8. Finally the model was analysed by calculating the importance of each feature and how they contribute towards prediction. This helps in knowing how the model performed and if something better could have been done.
9. Brier score and Mean Absolute error gave promising results and said a lot on how the model performed
```python=
get_mae(test_proba, actual_claim)
#35.21178885709525
get_brier_error(test_proba, actual_claim)
#28011.43678950288
```
10. Finally, the following was conluded
> Among the factors from time domain, location domain, and airline domain, long distance between the departure and arrival airports is the strongest indicator for delay more than 3h. In addition, flights during Tuesday, Wednesday, and Sunday are also more likely to be delayed for more than 3 hours
### Scripting and Command Line
**Summary**: The analysis was made with Jupyter notebook and files were shared through GitHub repository. Presentation and README included for productive understanding of the project.
1. The project was saved on GitHub that gave easy accessibility.
2. README.txt was included in the GitHub repository. It contained briefly explained sections namely Code deployment, Project overview, Project details, Outcome highlights and Future work. These helped in understanding every part of the Jupyter Notebook. Hence, separation of implementation and explanation was a good idea.

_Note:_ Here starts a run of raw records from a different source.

(* ===== verification/Consistency.v ===== *)
(** * Quorums: [coordinator/internal/algorithm/quorum.go] and
    [coordinator/internal/service/consistency_service.go]

    Replica counts are Go [int]s; they are small, and [/] truncates. *)

From S2P Require Import Prelude Model.
#[local] Open Scope Z_scope.

(** ** Definitions *)

Definition CalculateQuorum (totalReplicas : Z) : Z := Z.quot totalReplicas 2 + 1.

Definition calc_GetRequiredReplicas (consistency : string) (totalReplicas activeReplicas : Z) : Z :=
  if decide (consistency = "one") then 1
  else if decide (consistency = "all") then totalReplicas
  else if 0 <? activeReplicas then CalculateQuorum activeReplicas
  else CalculateQuorum totalReplicas.

Definition GetRequiredReplicasSimple (consistency : string) (totalReplicas : Z) : Z :=
  calc_GetRequiredReplicas consistency totalReplicas totalReplicas.

Definition calc_IsQuorumReached (successCount totalReplicas : Z) : bool :=
  CalculateQuorum totalReplicas <=? successCount.

(** *** [ConsistencyService] *)

Record ConsistencyService := mkConsistency { defaultLevel : string }.

Definition GetRequiredReplicas (consistency : string) (totalReplicas : Z) : Z :=
  GetRequiredReplicasSimple consistency totalReplicas.

Definition GetRequiredReplicasWithStatus (consistency : string) (totalReplicas activeReplicas : Z) : Z :=
  calc_GetRequiredReplicas consistency totalReplicas activeReplicas.

Definition ValidateConsistencyLevel (level : string) : bool :=
  bool_decide (level ∈ ["one"; "quorum"; "all"]%string).

Definition GetDefaultLevel (s : ConsistencyService) : string := defaultLevel s.

Inductive consistency_error := InvalidConsistencyLevel.

Definition NormalizeConsistencyLevel (s : ConsistencyService) (level : string) : res consistency_error string :=
  if decide (level = EmptyString) then Ok (defaultLevel s)
  else if negb (ValidateConsistencyLevel level) then Err InvalidConsistencyLevel
  else Ok level.

Definition IsQuorumReached (successCount totalReplicas : Z) (consistency : string) : bool :=
  GetRequiredReplicas consistency totalReplicas <=? successCount.

Definition count_normal (nodes : list StorageNode) : Z :=
  foldl (λ n node, if decide (State node = NodeStateNormal) then n + 1 else n) 0 nodes.

Definition GetRequiredReplicasForWriteSet (consistency : string) (writeReplicas : list StorageNode) : Z :=
  let authoritativeCount := count_normal writeReplicas in
  if decide (consistency = "one") then 1
  else if decide (consistency = "all") then authoritativeCount
  else if 0 <? authoritativeCount then CalculateQuorum authoritativeCount
  else 1.

(** ** Lemmas *)

Lemma quorum_majority n : 0 ≤ n → n < 2 * CalculateQuorum n ≤ n + 2.
Proof. intros Hn. unfold CalculateQuorum. pose proof (Z.quot_rem' n 2).
  pose proof (Z.rem_bound_pos n 2 Hn ltac:(lia)). lia. Qed.

Lemma quorum_bounds n : 1 ≤ n → 1 ≤ CalculateQuorum n ≤ n.
Proof.
  intros Hn. pose proof (quorum_majority n ltac:(lia)).
  unfold CalculateQuorum in *. destruct (Z.eq_dec n 1) as [->|]; [simpl; lia|].
  pose proof (Z.quot_pos n 2 ltac:(lia) ltac:(lia)). lia.
Qed.

Lemma IsQuorumReached_quorum n m : IsQuorumReached n m "quorum" = true → CalculateQuorum m ≤ n.
Proof.
  unfold IsQuorumReached, GetRequiredReplicas, GetRequiredReplicasSimple, calc_GetRequiredReplicas.
  simpl. destruct (_ <? _); lia.
Qed.

(** Two majorities of a set have an element in common. *)
Lemma majorities_intersect `{Countable A} (X W R : gset A) :
  W ⊆ X → R ⊆ X → CalculateQuorum (Z.of_nat (size X)) ≤ Z.of_nat (size W) →
  CalculateQuorum (Z.of_nat (size X)) ≤ Z.of_nat (size R) → ∃ x, x ∈ W ∧ x ∈ R.
Proof.
  intros HW HR Hw Hr. destruct (set_choose_or_empty (W ∩ R)) as [[x Hx]|Hempty].
  { exists x. set_solver. }
  pose proof (size_union W R ltac:(set_solver)) as Hsz.
  pose proof (subseteq_size (W ∪ R) X ltac:(set_solver)).
  pose proof (quorum_majority (Z.of_nat (size X)) (Nat2Z.is_nonneg _)). lia.
Qed.

Lemma count_normal_acc nodes n :
  foldl (λ n node, if decide (State node = NodeStateNormal) then n + 1 else n) n nodes =
  n + Z.of_nat (length (filter (λ node, State node = NodeStateNormal) nodes)).
Proof.
  revert n. induction nodes as [|node nodes IH]; intros n; simpl; [lia|].
  rewrite IH, filter_cons. case_decide; simpl; lia.
Qed.

Lemma count_normal_eq nodes :
  count_normal nodes = Z.of_nat (length (filter (λ node, State node = NodeStateNormal) nodes)).
Proof. unfold count_normal. by rewrite count_normal_acc. Qed.

Lemma count_normal_le nodes : 0 ≤ count_normal nodes ≤ Z.of_nat (length nodes).
Proof. rewrite count_normal_eq. pose proof (length_filter (λ node, State node = NodeStateNormal) nodes). lia. Qed.

Lemma CalculateQuorum_mono n m : 0 ≤ n ≤ m → CalculateQuorum n ≤ CalculateQuorum m.
Proof. intros H. unfold CalculateQuorum. pose proof (Z.quot_le_mono n m 2). lia. Qed.

(** The number that is tested counts all nodes; the documented one only the
    NORMAL nodes, and is the same when there are no others. *)
Lemma write_set_le consistency nodes :
  GetRequiredReplicasForWriteSet consistency nodes ≤ GetRequiredReplicas consistency (Z.of_nat (length nodes)).
Proof.
  pose proof (count_normal_le nodes) as Hc.
  unfold GetRequiredReplicasForWriteSet, GetRequiredReplicas, GetRequiredReplicasSimple, calc_GetRequiredReplicas.
  pose proof (CalculateQuorum_mono _ _ Hc). pose proof (CalculateQuorum_mono 0 (Z.of_nat (length nodes)) ltac:(lia)) as H0.
  change (CalculateQuorum 0) with 1 in H0. repeat case_decide; [lia|lia|].
  destruct (Z.ltb_spec 0 (count_normal nodes)), (Z.ltb_spec 0 (Z.of_nat (length nodes))); lia.
Qed.

Lemma write_set_normal consistency nodes :
  Forall (λ node, State node = NodeStateNormal) nodes →
  GetRequiredReplicasForWriteSet consistency nodes = GetRequiredReplicas consistency (Z.of_nat (length nodes)).
Proof.
  intros Hn. assert (count_normal nodes = Z.of_nat (length nodes)) as Hc by (rewrite count_normal_eq; by rewrite filter_all).
  unfold GetRequiredReplicasForWriteSet, GetRequiredReplicas, GetRequiredReplicasSimple, calc_GetRequiredReplicas. rewrite Hc.
  repeat case_decide; [done|done|]. destruct (Z.ltb_spec 0 (Z.of_nat (length nodes))); [done|].
  by replace (Z.of_nat (length nodes)) with 0 by lia.
Qed.

(** ** Properties *)

(** quorum sizes are right.  For a replica set with at least one
    authoritative (NORMAL) node, the required number of acknowledgements for a
    write is at least one and at most the number of authoritative nodes at
    every consistency level, all of them at level [all], and more than half of
    them at level [quorum] and for any level the service does not know. *)
Theorem write_set_requirement (consistency : string) (nodes : list StorageNode) :
  let normal := Z.of_nat (length (filter (λ node, State node = NodeStateNormal) nodes)) in
  1 ≤ normal →
  let required := GetRequiredReplicasForWriteSet consistency nodes in
  1 ≤ required ≤ normal ∧
  (consistency = "all"%string → required = normal) ∧
  (consistency ≠ "one"%string → normal < 2 * required).
Proof.
  intros normal Hn required. subst required. unfold GetRequiredReplicasForWriteSet.
  rewrite count_normal_eq. fold normal.
  pose proof (quorum_bounds normal Hn). pose proof (quorum_majority normal ltac:(lia)).
  repeat case_decide; subst; try (split_and!; (done || lia)).
  destruct (Z.ltb_spec 0 normal); [|lia]. split_and!; (done || lia).
Qed.

Definition example_node (id : string) (st : NodeState) : StorageNode :=
  mkStorageNode id "host" 9000 NodeStatusActive st 2 [] [] [] 0 0.

Lemma write_set_requirement_witness :
  let nodes := [example_node "a" NodeStateNormal; example_node "b" NodeStateNormal;
                example_node "c" NodeStateBootstrapping] in
  1 ≤ GetRequiredReplicasForWriteSet "quorum" nodes ≤ 2.
Proof. apply (write_set_requirement "quorum"). by vm_compute. Defined.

3. Necessary packages required for prediction were mentioned in the beginning of the notebooks as imports.
4. Code is readable with uniform spacing and consistent styling. Proper variable names used which does not create confusion.
5. Code and text styling is consistent throughout the notebook.
6. A presentation with simple yet effective styling was included. It not only contained about various stages of the project, but also had visuals in order to make it more presentable.
7. Presentation contained future scope of the project and possible imporovements that can be made.